WORK TO COMPLETE. Print each line from the start of the records below up through the line where "- exfalso. lia." is found, exactly as given.

PROVIDED DATA.
(** The search ends, never fails, and finds a worker that is up and not retired. *)
Lemma maybe_active_worker_ok fuel p s :
  consistent s -> length (ws s p) <= fuel ->
  exists s' found, maybe_active_worker policy fuel p s = Ok (s', found) /\ consistent s' /\ searched p s s' found.
Proof.
  revert s. induction fuel as [|fuel IH]; intros s Hs Hlen; cbn [maybe_active_worker].
  all: destruct (active_workers s !! p) as [r|] eqn:Hr; [|exists s, None; split_and!; [done|done|apply searched_refl]].
  all: destruct (mark_used_and_try_advance policy r) as [r' found] eqn:Hm.
  all: destruct (round_ok _ _ _ _ _ Hs Hr Hm) as [Hs1 Hround].
  all: destruct found as [k|]; [|eexists _, None; split_and!; [reflexivity|done|done]].
  all: destruct Hround as (Hup & s2 & Hret & Hs2 & Hlt & Hnext).
  all: destruct (bool_decide _ && bool_decide _) eqn:Hb; [apply andb_true_iff in Hb as [_ Hb]; apply bool_decide_eq_true in Hb; by eexists _, (Some k); split_and!; [reflexivity|exact Hs1|exact (Hup Hb)]|].
  all: rewrite Hret; cbn.
  - exfalso. lia.
  - destruct (IH s2 Hs2 ltac:(lia)) as (s' & fnd & He & Hs' & Hsr). exists s', fnd. split_and!; [done|done|auto].
Qed.

(** *** Steps *)

(** No worker was created by force: every worker has a permit. *)
Definition unforced (s : system) : Prop :=
  (forall t tk, tasks s !! t = Some tk -> task_force tk = false /\ task_stage tk <> Creating None) /\
  (forall k pr, created s !! k = Some pr -> profile_permit pr <> None) /\
  (forall q k m, (k, m) ∈ ws s q -> exists pid, user_workers s !! k = Some (Profile q (Some pid))).

Definition force_label (l : label) : bool := match l with Create _ _ conf => default false (force_create policy conf) | _ => false end.

Definition effect (s : system) (l : label) (s' : system) (rep : reply) : Prop :=
  (forall q k, (k, true) ∈ ws s' q -> (k, true) ∈ ws s q \/ policy = PerWorker \/ l = Idle k) /\
  used_keys s ⊆ used_keys s' /\
  (unforced s -> force_label l = false -> unforced s') /\
  (forall k, is_Some (user_workers s !! k) -> l = Shutdown k \/ is_Some (user_workers s' !! k)) /\
  match rep with
  | Worker t k =>
      k ∈ used_keys s' /\ (policy <> PerWorker -> forall q, ~ (k, true) ∈ ws s' q) /\
      match l with
      | Create t' p _ => t = t' /\ (k, true) ∈ ws s p /\ (k ∉ raised s)
      | Boot t' k' => t = t' /\ k = k' /\ (k ∉ used_keys s)
      | _ => False
      end
  | _ => True
  end.
(** A multiple of three beyond 64 bits is called prime: five is tested. *)
Example wide_bigint_wrapped :
  checkPrimeSync count_up wrap_i64 (Big (2 ^ 64 + 5)) (VObject [(js "checks", VNumber (Int 4))]) = Ok true /\ Z.divide 3 (2 ^ 64 + 5).
Proof. split; [vm_compute; reflexivity|]. by exists 6148914691236517207. Qed.

Lemma check_prime_errors_witness :
  let e := Error "cannot sample empty range" in
  (validateObject (VObject [(js "checks", VNumber (Int 1))]) (js "options") None = Throw e /\ e = argType (js "options")) \/
  (validateInt32 (VNumber (Int 1)) (js "options.checks") 0 2147483647 = Throw e /\ (e = argType (js "options.checks") \/ e = outOfRange (js "options.checks"))) \/
  (Big (-1) = Other /\ e = argType (js "candidate")) \/ (exists z, Big (-1) = Big z /\ id z < 0).
Proof.
  apply (check_prime_errors count_up id (Big (-1)) (VObject [(js "checks", VNumber (Int 1))])); [discriminate|vm_compute; reflexivity].
Defined.

Lemma unsigned_big_int_value_witness : arrayBufferToUnsignedBigInt [1; 0; 255] = Ok 65791.
Proof. apply (unsigned_big_int_value [1; 0; 255]); [repeat constructor; discriminate|discriminate]. Defined.

(** Without a number of checks no round is made: the square of the first prime
    after the table is called prime. *)
Example default_checks_nothing : checkPrimeSync count_up id (Big (17881 * 17881)) (VObject []) = Ok true /\ ~ Z.prime (17881 * 17881).
Proof. split; [vm_compute; reflexivity|apply Z.not_prime_square]. Qed.

(** Minus one is called prime, and with a check the range of bases is empty. *)
Example minus_one_is_prime :
  checkPrimeSync count_up id (Big (-1)) (VObject []) = Ok true /\
  checkPrimeSync count_up id (Big (-1)) (VObject [(js "checks", VNumber (Int 1))]) = Throw (Error "cannot sample empty range").
Proof. split; vm_compute; reflexivity. Qed.
(* ===== verification/RustPath.v ===== *)
(** * Strings and paths of Rust

    What the Rust sources use of the standard library: a [str] is the list of
    its bytes, an index a number of bytes; [std::path::Path] is a string with
    the components of a Unix path. *)

From S2P Require Import Prelude.
#[local] Open Scope nat_scope.

(** ** [str] *)

Definition rstr := list Z.

(** [s.find(c)] and [s.rfind(c)] of an ASCII character. *)
Fixpoint find (c : Z) (s : rstr) : option nat :=
  match s with
  | [] => None
  | x :: s => if (x =? c)%Z then Some 0 else S <$> find c s
  end.

Fixpoint rfind (c : Z) (s : rstr) : option nat :=
  match s with
  | [] => None
  | x :: s => match rfind c s with Some i => Some (S i) | None => if (x =? c)%Z then Some 0 else None end
  end.

Definition contains_char (c : Z) (s : rstr) : bool := match find c s with Some _ => true | None => false end.
Definition starts_with (s p : rstr) : bool := is_prefix p s.
Definition ends_with (s p : rstr) : bool := is_prefix (reverse p) (reverse s).
Definition contains_str (l : list rstr) (s : rstr) : bool := existsb (str_eqb s) l.

(** [s.chars().skip(n).collect()]: bytes [10xxxxxx] continue a character. *)
Definition continues (b : Z) : bool := ((128 <=? b) && (b <? 192))%Z.
Fixpoint skip_continuation (s : rstr) : rstr :=
  match s with b :: s' => if continues b then skip_continuation s' else s | [] => [] end.
Fixpoint skip_chars (n : nat) (s : rstr) : rstr :=
  match n, s with
  | S n, _ :: s => skip_chars n (skip_continuation s)
  | _, _ => s
  end.

(** [s.replace('*', t)], and the replacement of the first match only. *)
Fixpoint replace_all (c : Z) (t s : rstr) : rstr :=
  match s with
  | [] => []
  | x :: s => if (x =? c)%Z then t ++ replace_all c t s else x :: replace_all c t s
  end.
Definition replace_first (c : Z) (t s : rstr) : rstr :=
  match find c s with Some i => take i s ++ t ++ drop (S i) s | None => s end.

(** The characters with the property White_Space, in UTF-8. *)
Definition white_space : list rstr := ([[9]; [10]; [11]; [12]; [13]; [32]; [194; 133]; [194; 160]; [225; 154; 128];
  [226; 128; 128]; [226; 128; 129]; [226; 128; 130]; [226; 128; 131]; [226; 128; 132]; [226; 128; 133]; [226; 128; 134];
  [226; 128; 135]; [226; 128; 136]; [226; 128; 137]; [226; 128; 138]; [226; 128; 168]; [226; 128; 169]; [226; 128; 175];
  [226; 129; 159]; [227; 128; 128]])%Z.

Fixpoint trim_prefixes (fuel : nat) (ps : list rstr) (s : rstr) : rstr :=
  match fuel with
  | O => s
  | S fuel => match List.find (fun p => is_prefix p s) ps with Some p => trim_prefixes fuel ps (drop (length p) s) | None => s end
  end.
Definition trim_start (s : rstr) : rstr := trim_prefixes (length s) white_space s.
Definition trim_end (s : rstr) : rstr := reverse (trim_prefixes (length s) ((fun p => reverse p) <$> white_space) (reverse s)).
Definition trim (s : rstr) : rstr := trim_end (trim_start s).

(** ** [std::path] *)

Definition slash : Z := 47.
Definition dot : Z := 46.

(** The parts of [s] between characters [sep]. *)
Fixpoint split_on (sep : Z -> bool) (s : rstr) : list rstr :=
  match s with
  | [] => [[]]
  | x :: s =>
      if sep x then [] :: split_on sep s
      else match split_on sep s with part :: parts => (x :: part) :: parts | [] => [[x]] end
  end.

Inductive component := RootDir | CurDir | ParentDir | Normal (name : rstr).

#[export] Instance component_eq_dec : EqDecision component.
Proof. solve_decision. Defined.

Definition is_absolute (p : rstr) : bool := match p with c :: _ => (c =? slash)%Z | [] => false end.

Definition is_dot (s : rstr) : bool := str_eqb s [dot].
Definition is_dotdot (s : rstr) : bool := str_eqb s [dot; dot].

(** A dot counts at the start of a relative path only. *)
Definition component_of (s : rstr) : option component :=
  if str_eqb s [] || is_dot s then None else if is_dotdot s then Some ParentDir else Some (Normal s).

Definition components (p : rstr) : list component :=
  let parts := split_on (Z.eqb slash) p in
  (if is_absolute p then [RootDir] else match parts with first :: _ => if is_dot first then [CurDir] else [] | [] => [] end)
  ++ omap component_of parts.

Definition path_starts_with (p base : rstr) : bool := bool_decide (components base `prefix_of` components p).

Definition path_join (p q : rstr) : rstr :=
  if is_absolute q then q
  else match last p with
       | None => q
       | Some c => if (c =? slash)%Z then p ++ q else p ++ [slash] ++ q
       end.

(** Trailing separators and dots do not count, on the reversed path. *)
Fixpoint trim_back (r : rstr) : rstr :=
  match r with
  | c :: (_ :: _) as r' =>
      if (c =? slash)%Z then trim_back r'
      else if (c =? dot)%Z && match r' with d :: _ => (d =? slash)%Z | [] => false end then
        match r' with [_] => r' | _ => trim_back r' end
      else r
  | _ => r
  end.

(** The reversed path after its last part. *)
Fixpoint drop_part (r : rstr) : rstr :=
  match r with c :: r' => if (c =? slash)%Z then r else drop_part r' | [] => [] end.
Fixpoint last_part (r : rstr) : rstr :=
  match r with c :: r' => if (c =? slash)%Z then [] else c :: last_part r' | [] => [] end.

Definition parent (p : rstr) : option rstr :=
  let r := trim_back (reverse p) in
  match last_part r with
  | [] => None
  | _ => Some (reverse (trim_back (drop_part r)))
  end.

Definition file_name (p : rstr) : option rstr :=
  match last_part (trim_back (reverse p)) with
  | [] => None
  | r => if is_dot (reverse r) || is_dotdot (reverse r) then None else Some (reverse r)
  end.

Definition with_file_name (p name : rstr) : rstr :=
  match file_name p with
  | Some _ => path_join (default [] (parent p)) name
  | None => path_join p name
  end.

(** ** Lemmas *)

Lemma find_Some c s i : find c s = Some i -> s !! i = Some c /\ (c ∉ take i s).
Proof.
  revert i. induction s as [|x s IH]; intros i; cbn; [done|]. destruct (Z.eqb_spec x c) as [->|Hne].
  - intros [= <-]. split; [done|]. apply not_elem_of_nil.
  - destruct (find c s) as [j|] eqn:Hf; [|done]. intros [= <-]. destruct (IH j eq_refl) as [Hj Hn]. split; [done|]. cbn. apply not_elem_of_cons. split; congruence.
Qed.

Lemma find_split c s i : find c s = Some i -> s = take i s ++ c :: drop (S i) s.
Proof. intros [Hi _]%find_Some. symmetry. by apply take_drop_middle. Qed.

Lemma find_None c s : find c s = None <-> c ∉ s.
Proof.
  induction s as [|x s IH]; cbn; [split; [intros _; apply not_elem_of_nil|done]|]. rewrite not_elem_of_cons.
  destruct (Z.eqb_spec x c) as [->|Hne]; [split; [done|tauto]|]. destruct (find c s); cbn; [split; [done|intros [_ H]; by apply IH in H]|].
  split; [intros _; split; [congruence|by apply IH]|done].
Qed.

Lemma find_app c a b : c ∉ a -> find c (a ++ c :: b) = Some (length a).
Proof.
  induction a as [|x a IH]; cbn; [intros _; by rewrite Z.eqb_refl|]. intros [Hx Ha]%not_elem_of_cons.
  destruct (Z.eqb_spec x c) as [->|_]; [done|]. by rewrite IH.
Qed.

Lemma starts_with_spec s p : starts_with s p = true <-> exists t, s = p ++ t.
Proof. apply is_prefix_spec. Qed.

Lemma ends_with_spec s p : ends_with s p = true <-> exists t, s = t ++ p.
Proof.
  unfold ends_with. rewrite is_prefix_spec. split.
  - intros [t Ht]. exists (reverse t). rewrite <- (reverse_involutive s), Ht, reverse_app, reverse_involutive. done.
  - intros [t ->]. exists (reverse t). by rewrite reverse_app.
Qed.

Lemma rfind_None c s : rfind c s = None <-> c ∉ s.
Proof.
  induction s as [|x s IH]; cbn; [split; [intros _; apply not_elem_of_nil|done]|]. rewrite not_elem_of_cons.
  destruct (rfind c s) as [i|]; [split; [done|intros [_ H]; by apply IH in H]|]. destruct (Z.eqb_spec x c) as [->|Hne]; [split; [done|tauto]|].
  split; [intros _; split; [congruence|by apply IH]|done].
Qed.

Lemma rfind_app c a b : rfind c (a ++ c :: b) = Some (length a) <-> c ∉ b.
Proof.
  induction a as [|x a IH]; cbn.
  - rewrite <- rfind_None. destruct (rfind c b) as [i|]; [split; [intros [=]|done]|by rewrite Z.eqb_refl].
  - destruct (rfind c (a ++ c :: b)) as [i|] eqn:Hr.
    + split; [intros [= ->]; by apply IH|intros Hb; f_equal; by apply IH in Hb as [= ->]].
    + apply rfind_None in Hr. destruct Hr. apply elem_of_app. right. by left.
Qed.

Lemma trim_back_length r : length (trim_back r) <= length r.
Proof.
  induction r as [|c r IH]; [done|]. destruct r as [|d r]; [done|]. cbn -[trim_back length] in *. change (trim_back (c :: d :: r)) with
    (if (c =? slash)%Z then trim_back (d :: r) else if (c =? dot)%Z && (d =? slash)%Z then match r with [] => d :: r | _ => trim_back (d :: r) end else c :: d :: r).
  repeat case_match; cbn [length] in *; lia.
Qed.

Lemma drop_part_length r : last_part r <> [] -> length (drop_part r) < length r.
Proof.
  assert (forall r, length (drop_part r) <= length r) as Hle by (induction r0 as [|c r0 IH]; cbn; [done|destruct (c =? slash)%Z; cbn; lia]).
  destruct r as [|c r]; cbn; [done|]. destruct (c =? slash)%Z; [done|]. intros _. specialize (Hle r). lia.
Qed.

(** A parent is shorter, so that a walk to the root ends. *)
Lemma parent_length p d : parent p = Some d -> length d < length p.
Proof.
  unfold parent. destruct (last_part _) eqn:Hl; [done|]. intros [= <-]. rewrite length_reverse. pose proof (trim_back_length (reverse p)) as H1.
  pose proof (trim_back_length (drop_part (trim_back (reverse p)))). assert (length (drop_part (trim_back (reverse p))) < length (trim_back (reverse p))) by (apply drop_part_length; by rewrite Hl).
  rewrite length_reverse in H1. lia.
Qed.

(** *** Parts *)

(** The parts of two texts put together: the last of one and the first of the
    other become one part. *)
Fixpoint glue (ps qs : list rstr) : list rstr :=
  match ps with
  | [] => qs
  | [p] => match qs with [] => [p] | q :: qs => (p ++ q) :: qs end
  | p :: ps => p :: glue ps qs
  end.

Lemma split_on_cons sep s : exists p ps, split_on sep s = p :: ps.
Proof. induction s as [|x s (p & ps & IH)]; cbn; [eauto|]. rewrite IH. destruct (sep x); eauto. Qed.

Lemma split_on_glue sep a b : split_on sep (a ++ b) = glue (split_on sep a) (split_on sep b).
Proof.
  induction a as [|x a IH]; cbn [app split_on].
  - destruct (split_on_cons sep b) as (p & ps & ->). done.
  - rewrite IH. destruct (split_on_cons sep a) as (p & ps & ->). destruct (split_on_cons sep b) as (q & qs & ->). destruct (sep x); [done|]. by destruct ps.
Qed.

Lemma glue_snoc ps p q qs : glue (ps ++ [p]) (q :: qs) = ps ++ (p ++ q) :: qs.
Proof. induction ps as [|x ps IH]; [done|]. cbn. rewrite IH. by destruct ps. Qed.

(** Parts for fewer separators that have none of the others are parts for all. *)
Lemma split_on_finer sep sep' s w :
  (forall c, sep c = true -> sep' c = true) -> Forall (fun c => sep' c = false) w -> w ∈ split_on sep s -> w ∈ split_on sep' s.
Proof.
  intros Hsep Hw. enough (forall p ps q qs, split_on sep s = p :: ps -> split_on sep' s = q :: qs -> (Forall (fun c => sep' c = false) p -> p = q) /\ (w ∈ ps -> w ∈ qs)) as Hs.
  { destruct (split_on_cons sep s) as (p & ps & Hp), (split_on_cons sep' s) as (q & qs & Hq). destruct (Hs _ _ _ _ Hp Hq) as [H1 H2].
    rewrite Hp, Hq, !elem_of_cons. intros [->|Hin]; [left; by apply H1|right; by apply H2]. }
  induction s as [|x s IH]; cbn; [intros p ps q qs [= <- <-] [= <- <-]; done|]. intros p ps q qs.
  destruct (split_on_cons sep s) as (p0 & ps0 & Hp), (split_on_cons sep' s) as (q0 & qs0 & Hq). destruct (IH _ _ _ _ Hp Hq) as [IH1 IH2]. rewrite Hp, Hq.
  destruct (sep x) eqn:Hx.
  - rewrite (Hsep _ Hx). intros [= <- <-] [= <- <-]. split; [done|]. rewrite !elem_of_cons. intros [->|Hin]; [left; by apply IH1|right; by apply IH2].
  - intros [= <- <-]. destruct (sep' x) eqn:Hx'; intros [= <- <-]; rewrite Forall_cons.
    + split; [intros [? _]; congruence|]. rewrite elem_of_cons. auto.
    + split; [intros [_ Hf]; f_equal; auto|done].
Qed.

RESULT OF THE EXERCISE.
(** The search ends, never fails, and finds a worker that is up and not retired. *)
Lemma maybe_active_worker_ok fuel p s :
  consistent s -> length (ws s p) <= fuel ->
  exists s' found, maybe_active_worker policy fuel p s = Ok (s', found) /\ consistent s' /\ searched p s s' found.
Proof.
  revert s. induction fuel as [|fuel IH]; intros s Hs Hlen; cbn [maybe_active_worker].
  all: destruct (active_workers s !! p) as [r|] eqn:Hr; [|exists s, None; split_and!; [done|done|apply searched_refl]].
  all: destruct (mark_used_and_try_advance policy r) as [r' found] eqn:Hm.
  all: destruct (round_ok _ _ _ _ _ Hs Hr Hm) as [Hs1 Hround].
  all: destruct found as [k|]; [|eexists _, None; split_and!; [reflexivity|done|done]].
  all: destruct Hround as (Hup & s2 & Hret & Hs2 & Hlt & Hnext).
  all: destruct (bool_decide _ && bool_decide _) eqn:Hb; [apply andb_true_iff in Hb as [_ Hb]; apply bool_decide_eq_true in Hb; by eexists _, (Some k); split_and!; [reflexivity|exact Hs1|exact (Hup Hb)]|].
  all: rewrite Hret; cbn.
  - exfalso. lia.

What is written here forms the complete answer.